Despite recent advances in early detection and treatment, breast cancer remains a common and significant health problem in the United States. Women diagnosed with stage II and III breast cancer have a high-risk for distant recurrence and up to half of these women will develop metastatic disease, which remains incurable with current therapy. In this setting, there is intense effort in the search for biomarkers that can detect early disease, and to monitor for disease progression and recurrence. With the advent of molecularly-targeted therapeutics, biomarkers that are associated with biological subtypes of cancer may be useful for predicting responses to therapeutic interventions.
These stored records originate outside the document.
Lemma offset_pointer_row size p begin stride :
  0 < size -> stride mod size = 0 -> 0 <= begin -> 0 <= stride -> begin * stride < 2 ^ 63 ->
  offset_pointer size p begin stride = p + begin * stride.
Proof.
  intros Hs Hm Hb Hst Hlt. unfold offset_pointer. rewrite size_mul_small by nia.
  apply Z.mod_divide in Hm as [k ->]; [|lia].
  replace (begin * (k * size) / size) with (begin * k) by
    (rewrite Z.mul_assoc, Z.div_mul by lia; done).
  assert (0 <= begin * k) by nia.
  rewrite to_ptrdiff_small by nia. lia.
Qed.

(** The row of a destination with [bytes] bytes per row that holds address [a]. *)
Definition dst_row (dst dst_stride bytes a : Z) : option Z :=
  if (a - dst) mod dst_stride <? bytes then Some ((a - dst) / dst_stride) else None.

(** What a row function writes: row [r] of its [height] rows gets [value r]. *)
Definition rows_written (dst dst_stride bytes height : Z) (value : Z -> Z -> Z)
    (mem mem' : Z -> Z) : Prop :=
  forall a, mem' a =
    if in_rows (dst_row dst dst_stride bytes) (0, height) a
    then value ((a - dst) / dst_stride) ((a - dst) mod dst_stride) else mem a.

(** Writing rows [b..e) through a pointer to row [b] writes those rows. *)
Lemma rows_written_shift dst ds bytes b e (value : Z -> Z -> Z) mem mem' :
  0 < ds -> b <= e ->
  rows_written (dst + b * ds) ds bytes (e - b) (fun r => value (b + r)) mem mem' ->
  forall a, mem' a = if in_rows (dst_row dst ds bytes) (b, e) a
    then value ((a - dst) / ds) ((a - dst) mod ds) else mem a.
Proof.
  intros Hds Hbe Hw a. rewrite Hw. unfold in_rows, dst_row, task_in. simpl.
  replace (a - (dst + b * ds)) with ((a - dst) + (- b) * ds) by lia.
  rewrite Z.mod_add, Z.div_add by lia.
  replace (b + ((a - dst) / ds + - b)) with ((a - dst) / ds) by lia.
  case_cmp; simpl; done || lia.
Qed.

Section wrappers.
Variable parallel : range_callback (Z -> Z) -> Z -> (Z -> Z) -> kleidicv_error_t * (Z -> Z).

(** [f(src, src_stride, dst, dst_stride, width, height, args...)]. *)
Definition unary_function : Type :=
  Z -> Z -> Z -> Z -> Z -> Z -> (Z -> Z) -> kleidicv_error_t * (Z -> Z).

Definition unary_callback (SrcSize DstSize : Z) (f : unary_function)
    (src src_stride dst dst_stride width : Z) : range_callback (Z -> Z) := fun begin end_ =>
  f (offset_pointer SrcSize src begin src_stride) src_stride
    (offset_pointer DstSize dst begin dst_stride) dst_stride width (end_ ⊟ begin).

Definition kleidicv_thread_unary_op_impl (SrcSize DstSize : Z) (f : unary_function)
    (src src_stride dst dst_stride width height : Z) : (Z -> Z) -> kleidicv_error_t * (Z -> Z) :=
  parallel_batches parallel
    (unary_callback SrcSize DstSize f src src_stride dst dst_stride width) height 1.

Definition binary_function : Type :=
  Z -> Z -> Z -> Z -> Z -> Z -> Z -> Z -> (Z -> Z) -> kleidicv_error_t * (Z -> Z).

Definition binary_callback (SrcSize DstSize : Z) (f : binary_function)
    (src_a src_a_stride src_b src_b_stride dst dst_stride width : Z)
    : range_callback (Z -> Z) := fun begin end_ =>
  f (offset_pointer SrcSize src_a begin src_a_stride) src_a_stride
    (offset_pointer SrcSize src_b begin src_b_stride) src_b_stride
    (offset_pointer DstSize dst begin dst_stride) dst_stride width (end_ ⊟ begin).

Definition kleidicv_thread_binary_op_impl (SrcSize DstSize : Z) (f : binary_function)
    (src_a src_a_stride src_b src_b_stride dst dst_stride width height : Z)
    : (Z -> Z) -> kleidicv_error_t * (Z -> Z) :=
  parallel_batches parallel
    (binary_callback SrcSize DstSize f src_a src_a_stride src_b src_b_stride dst dst_stride width)
    height 1.

(** [kleidicv_thread_yuv_semiplanar_to_rgb_u8]: a task is two rows, which share
    a row of chroma. *)
Definition semiplanar_callback (f : binary_function)
    (src_y src_y_stride src_uv src_uv_stride dst dst_stride width height : Z)
    : range_callback (Z -> Z) := fun begin end_ =>
  let row_begin := begin ⊠ 2 in
  let row_end := Z.min height (end_ ⊠ 2) in
  let row_uv := begin in
  f (src_y + row_begin ⊠ src_y_stride) src_y_stride
    (src_uv + row_uv ⊠ src_uv_stride) src_uv_stride
    (dst + row_begin ⊠ dst_stride) dst_stride width (row_end ⊟ row_begin).

Definition kleidicv_thread_yuv_semiplanar_to_rgb_u8 (f : binary_function)
    (src_y src_y_stride src_uv src_uv_stride dst dst_stride width height : Z) (mem : Z -> Z)
    : kleidicv_error_t * (Z -> Z) :=
  if any_null [src_y; src_uv; dst] then (KLEIDICV_ERROR_NULL_POINTER, mem)
  else parallel_batches parallel
    (semiplanar_callback f src_y src_y_stride src_uv src_uv_stride dst dst_stride width height)
    ((height ⊞ 1) / 2) 1 mem.
End wrappers.

(** ** Contracts of the wrapped functions

    [value] is what the function computes for a destination row, from the
    addresses of its source rows: the functions treat rows independently. *)

Definition unary_row_function (f : unary_function) (ss ds width bytes : Z)
    (value : Z -> Z -> Z) : Prop :=
  forall src dst height mem, 0 <= height < 2 ^ 63 ->
    is_ok (f src ss dst ds width height mem).1 = true /\
    rows_written dst ds bytes height (fun r => value (src + r * ss)) mem
      (f src ss dst ds width height mem).2.

Definition binary_row_function (f : binary_function) (sa sb ds width bytes : Z)
    (value : Z -> Z -> Z -> Z) : Prop :=
  forall src_a src_b dst height mem, 0 <= height < 2 ^ 63 ->
    is_ok (f src_a sa src_b sb dst ds width height mem).1 = true /\
    rows_written dst ds bytes height (fun r => value (src_a + r * sa) (src_b + r * sb)) mem
      (f src_a sa src_b sb dst ds width height mem).2.

(** Rows [2k] and [2k + 1] use chroma row [k]. *)
Definition semiplanar_row_function (f : binary_function) (sy suv ds width bytes : Z)
    (value : Z -> Z -> Z -> Z) : Prop :=
  forall src_y src_uv dst height mem, 0 <= height < 2 ^ 63 ->
    is_ok (f src_y sy src_uv suv dst ds width height mem).1 = true /\
    rows_written dst ds bytes height (fun r => value (src_y + r * sy) (src_uv + r / 2 * suv)) mem
      (f src_y sy src_uv suv dst ds width height mem).2.

(** A stride the wrappers address without loss: whole elements, and the image
    fits in the address space. *)
Definition good_stride (size stride height : Z) : Prop :=
  0 < size /\ 0 <= stride /\ stride mod size = 0 /\ height * stride < 2 ^ 63.

Lemma good_stride_row size p begin stride height :
  good_stride size stride height -> 0 <= begin <= height ->
  offset_pointer size p begin stride = p + begin * stride.
Proof. intros (? & ? & ? & ?) Hb. apply offset_pointer_row; try lia. nia. Qed.

Lemma rows_written_ext dst ds bytes h (v w : Z -> Z -> Z) mem mem' :
  (forall r o, v r o = w r o) ->
  rows_written dst ds bytes h v mem mem' -> rows_written dst ds bytes h w mem mem'.
Proof. intros Hvw Hr a. rewrite (Hr a). by rewrite Hvw. Qed.

Lemma unary_callback_rows S D f src ss dst ds width bytes height value :
  unary_row_function f ss ds width bytes value ->
  good_stride S ss height -> good_stride D ds height -> 0 < ds -> height < 2 ^ 63 ->
  row_callback (dst_row dst ds bytes)
    (fun a => value (src + (a - dst) / ds * ss) ((a - dst) mod ds)) height
    (unary_callback S D f src ss dst ds width).
Proof.
  intros Hf Hs Hd Hds Hh b e mem Hb He _. unfold unary_callback.
  rewrite (good_stride_row S src b ss height), (good_stride_row D dst b ds height) by (done || lia).
  rewrite size_sub_small by lia.
  destruct (Hf (src + b * ss) (dst + b * ds) (e - b) mem ltac:(lia)) as [Hok Hw].
  split; [done|]. intros a.
  rewrite (rows_written_shift dst ds bytes b e (fun r => value (src + r * ss)) mem _ Hds ltac:(lia)); [done|].
  eapply rows_written_ext; [|exact Hw]. intros r o. simpl. f_equal. lia.
Qed.

Lemma binary_callback_rows S D f src_a sa src_b sb dst ds width bytes height value :
  binary_row_function f sa sb ds width bytes value ->
  good_stride S sa height -> good_stride S sb height -> good_stride D ds height ->
  0 < ds -> height < 2 ^ 63 ->
  row_callback (dst_row dst ds bytes)
    (fun a => value (src_a + (a - dst) / ds * sa) (src_b + (a - dst) / ds * sb) ((a - dst) mod ds))
    height (binary_callback S D f src_a sa src_b sb dst ds width).
Proof.
  intros Hf Ha Hbs Hd Hds Hh b e mem Hb He _. unfold binary_callback.
  rewrite (good_stride_row S src_a b sa height), (good_stride_row S src_b b sb height),
    (good_stride_row D dst b ds height) by (done || lia).
  rewrite size_sub_small by lia.
  destruct (Hf (src_a + b * sa) (src_b + b * sb) (dst + b * ds) (e - b) mem ltac:(lia)) as [Hok Hw].
  split; [done|]. intros a.
  rewrite (rows_written_shift dst ds bytes b e
    (fun r => value (src_a + r * sa) (src_b + r * sb)) mem _ Hds ltac:(lia)); [done|].
  eapply rows_written_ext; [|exact Hw]. intros r o. simpl. f_equal; lia.
Qed.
Proteomics-based approaches to distinguish cancer-bearing patient sera from healthy control sera have been challenged by the difficulty in identifying small quantities of protein fragments within complex protein mixtures, protein instability, and natural variations in protein content within patient populations. Autoantibodies (AAb) to tumor antigens have advantages over other serum proteins as potential cancer biomarkers as they are stable, highly specific, easily purified from serum, and are readily detected with well-validated secondary reagents. Although they have high specificities to distinguish cancer from control sera, most tumor AAb demonstrate poor sensitivities. Testing multiple antigens in parallel may serve to increase the predictive value of tumor-specific antibodies for use as immunodiagnostics.
Protein microarrays offer an emerging platform to present tumor antigens to screen for immune responses. In comparison to traditional ELISAs, protein microarrays are capable of presenting and assessing hundreds of tumor antigens simultaneously. The responses are rapidly identified because the address of each protein is known in advance and there are no representation issues; all proteins, even rare ones, are represented equally (usually in duplicate). The proteins are arrayed on a single microscope slide requiring only a few microliters of serum per assay. Known tumor antigens as well as predicted tumor antigens can be included to generate a comprehensive protein tumor antigen array. Despite some early demonstrations of feasibility, protein microarrays are not yet widely used, due to the labor and technical issues associated with production, purification, and quality control of proteins for spotting on the array, as well as difficulties with downstream validation assays of target AAb.